A dark frown overshadowed her face. It seemed as if she had uttered those last few words in the form of a threat and a defiance, which the man, whoever he was, and wherever he was, might hear.

“You know all the strange things they say now about second-sight, clairvoyance, odic force, magnetic attraction—all sorts of long words whose meaning I don’t understand, Richard. I wonder sometimes if this man knows that I hate him, and that I am watching for him, thinking of him, praying to meet him day and night. Perhaps he does know this, and will hold himself on his guard against me, and try and avoid me.”

Richard shrank from entering upon this subject; the conversation had been altogether disagreeable to him. There was a horrible discrepancy between this girl’s innocent youthful beauty and all this determined talk of fierce and eager vengeance, which would have been more natural to a Highland or Corsican chieftain than to a young lady of seventeen.

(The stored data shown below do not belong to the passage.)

(** The credential is the trimmed value of the first of the headers
    API_KEY, X-Api-Token, Api-Token that is not empty, and empty when all
    three are. The choice is made before trimming: a first header that is
    not empty but blank gives the empty credential, whatever the aliases
    carry, and the request is then limited by its address. *)
Theorem extractAPIToken_precedence (c : Context) (ip : string) :
  let h := GetHeader (request c) in
  (h "API_KEY" <> "" -> extractAPIToken TrimSpace c = TrimSpace (h "API_KEY"))
  /\ (h "API_KEY" = "" -> h "X-Api-Token" <> "" ->
      extractAPIToken TrimSpace c = TrimSpace (h "X-Api-Token"))
  /\ (h "API_KEY" = "" -> h "X-Api-Token" = "" -> h "Api-Token" <> "" ->
      extractAPIToken TrimSpace c = TrimSpace (h "Api-Token"))
  /\ (h "API_KEY" = "" -> h "X-Api-Token" = "" -> h "Api-Token" = "" ->
      extractAPIToken TrimSpace c = "")
  /\ (h "API_KEY" <> "" -> TrimSpace (h "API_KEY") = "" -> TrimSpace "" = "" ->
      RateLimiterService.detectLimiterType TrimSpace ip (extractAPIToken TrimSpace c)
      = (IPLimiter, ip)).
Proof.
  cbn zeta. unfold extractAPIToken.
  split; [|split; [|split; [|split]]].
  - intros Hkey. rewrite decide_False by exact Hkey. reflexivity.
  - intros Hkey Halias. rewrite decide_True by exact Hkey.
    rewrite decide_False by exact Halias. reflexivity.
  - intros Hkey Halias Hlegacy. rewrite decide_True by exact Hkey.
    rewrite decide_True by exact Halias. rewrite decide_False by exact Hlegacy.
    reflexivity.
  - intros Hkey Halias Hlegacy. rewrite decide_True by exact Hkey.
    rewrite decide_True by exact Halias. rewrite decide_True by exact Hlegacy.
    reflexivity.
  - intros Hkey Hblank Hempty. rewrite decide_False by exact Hkey.
    unfold RateLimiterService.detectLimiterType. rewrite Hblank, Hempty.
    rewrite decide_True by reflexivity. reflexivity.
Qed.

(** The address is the trimmed first entry of X-Forwarded-For when that
    entry is not blank, whatever X-Real-IP and the peer address are; else
    the trimmed X-Real-IP when that header is not empty; else the host of
    the peer address, or the peer address as it is when it has no
    host:port form. *)
Theorem extractClientIP_precedence (c : Context) :
  let h := GetHeader (request c) in
  (h "X-Forwarded-For" <> "" ->
   TrimSpace (firstField (h "X-Forwarded-For")) <> "" ->
   extractClientIP TrimSpace SplitHostPort c
   = TrimSpace (firstField (h "X-Forwarded-For")))
  /\ (h "X-Forwarded-For" = ""
      \/ TrimSpace (firstField (h "X-Forwarded-For")) = "" ->
      (h "X-Real-IP" <> "" ->
       extractClientIP TrimSpace SplitHostPort c = TrimSpace (h "X-Real-IP"))
      /\ (h "X-Real-IP" = "" ->
          extractClientIP TrimSpace SplitHostPort c
          = match SplitHostPort (RemoteAddr (request c)) with
            | Some host => host
            | None => RemoteAddr (request c)
            end)).
Proof.
  cbn zeta. unfold extractClientIP. split.
  - intros Hxff Hfirst. rewrite decide_False by exact Hxff.
    rewrite decide_False by exact Hfirst. reflexivity.
  - intros Hnone.
    assert ((if decide (GetHeader (request c) "X-Forwarded-For" = "") then None
             else if decide (TrimSpace (firstField (GetHeader (request c)
                                                      "X-Forwarded-For")) = "")
                  then None
                  else Some (TrimSpace (firstField (GetHeader (request c)
                                                      "X-Forwarded-For"))))
            = None) as ->.
    { destruct Hnone as [Hxff|Hblank].
      - rewrite decide_True by exact Hxff. reflexivity.
      - case_decide; [reflexivity|]. rewrite decide_True by exact Hblank. reflexivity. }
    split; intros Hxri.
    + rewrite decide_False by exact Hxri. reflexivity.
    + rewrite decide_True by exact Hxri. reflexivity.
Qed.

End GatewayIdentity.

(** ** The gateway: what it answers *)

Lemma Itoa_not_empty (z : Z) : 0 <= z -> RateLimiterMiddleware.Itoa z <> "".
Proof.
  intros Hz. destruct (decide (z = 0)) as [->|Hne].
  - discriminate.
  - apply Itoa_nonempty. lia.
Qed.

(** The remaining-budget header is the decimal of the decision's remaining
    budget. *)
Lemma setRateLimitHeaders_remaining (now : Time) (result : RateLimitResult.t)
    (h : gmap string string) :
  0 <= RateLimitResult.Remaining result ->
  RateLimiterMiddleware.setRateLimitHeaders now result h !! "X-RateLimit-Remaining"
  = Some (RateLimiterMiddleware.Itoa (RateLimitResult.Remaining result)).
Proof.
  intros Hrem. unfold RateLimiterMiddleware.setRateLimitHeaders.
  assert (RateLimiterMiddleware.Header "X-RateLimit-Type"
            (RateLimitResult.LimiterType_ result)
            (RateLimiterMiddleware.Header "X-RateLimit-Reset"
               (RateLimiterMiddleware.Itoa (Time_Unix (RateLimitResult.ResetTime result)))
               (RateLimiterMiddleware.Header "X-RateLimit-Remaining"
                  (RateLimiterMiddleware.Itoa (RateLimitResult.Remaining result))
                  (RateLimiterMiddleware.Header "X-RateLimit-Limit"
                     (RateLimiterMiddleware.Itoa (RateLimitResult.Limit result)) h)))
          !! "X-RateLimit-Remaining"
          = Some (RateLimiterMiddleware.Itoa (RateLimitResult.Remaining result)))
    as Hbudget.
  { rewrite !Header_lookup_ne by discriminate.
    unfold RateLimiterMiddleware.Header at 1.
    rewrite decide_False by (apply Itoa_not_empty; exact Hrem).
    apply lookup_insert_eq. }
  cbn zeta.
  destruct (negb (RateLimitResult.Allowed result)); [|exact Hbudget].
  destruct (RateLimitResult.BlockedUntil result) as [blockedUntil|]; [|exact Hbudget].
  destruct (0 <? Seconds_int (Time_Sub blockedUntil now)); [|exact Hbudget].
  rewrite Header_lookup_ne by discriminate. exact Hbudget.
Qed.

Section GatewayHandle.
Import RateLimiterMiddleware.
Context {Sv : Type}.
Variable TrimSpace : string -> string.
Variable SplitHostPort : string -> option string.
Variable newUUID : string.
Variable CheckLimit :
  GoContext.t -> string -> string -> Sv
  -> (option RateLimitResult.t * option error) * Sv.
Variable now : Time.

(** What [Handle] does before it calls the service leaves the request as
    it was. *)
Lemma getRequestID_request (c : Context) :
  request (getRequestID newUUID c).2 = request c.
Proof. unfold getRequestID. case_decide; reflexivity. Qed.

It was dark now, and they went back to the Pilasters, where Eliza Picirillo was spending that last night very mournfully. The shabby room was only illumined by the glimmer of a low fire, for the Signora had not cared to light the candles until her two children came home. She had been sitting by the dingy window watching for their return, and had fallen asleep in the darkness.

There is no need to dwell upon that last night. It was like the eves of all partings, very sad, very uncomfortable. Everything was disorganized by that approaching sorrow. Conversation was desultory and forced, and Richard was glad to be employed in cording Eleanor’s boxes. She had two trunks now, and had a wardrobe that seemed to her magnificent, so liberally had Mrs. Bannister bestowed her cast-off dresses upon her half-sister.

So the last night passed away, the April morning came, and Eleanor’s new life began.

CHAPTER XII.
GILBERT MONCKTON.

Eleanor Vane was not to go down to Berkshire alone. The beginning of her new life, that terrible beginning which she so much dreaded, was to make her acquainted with new people.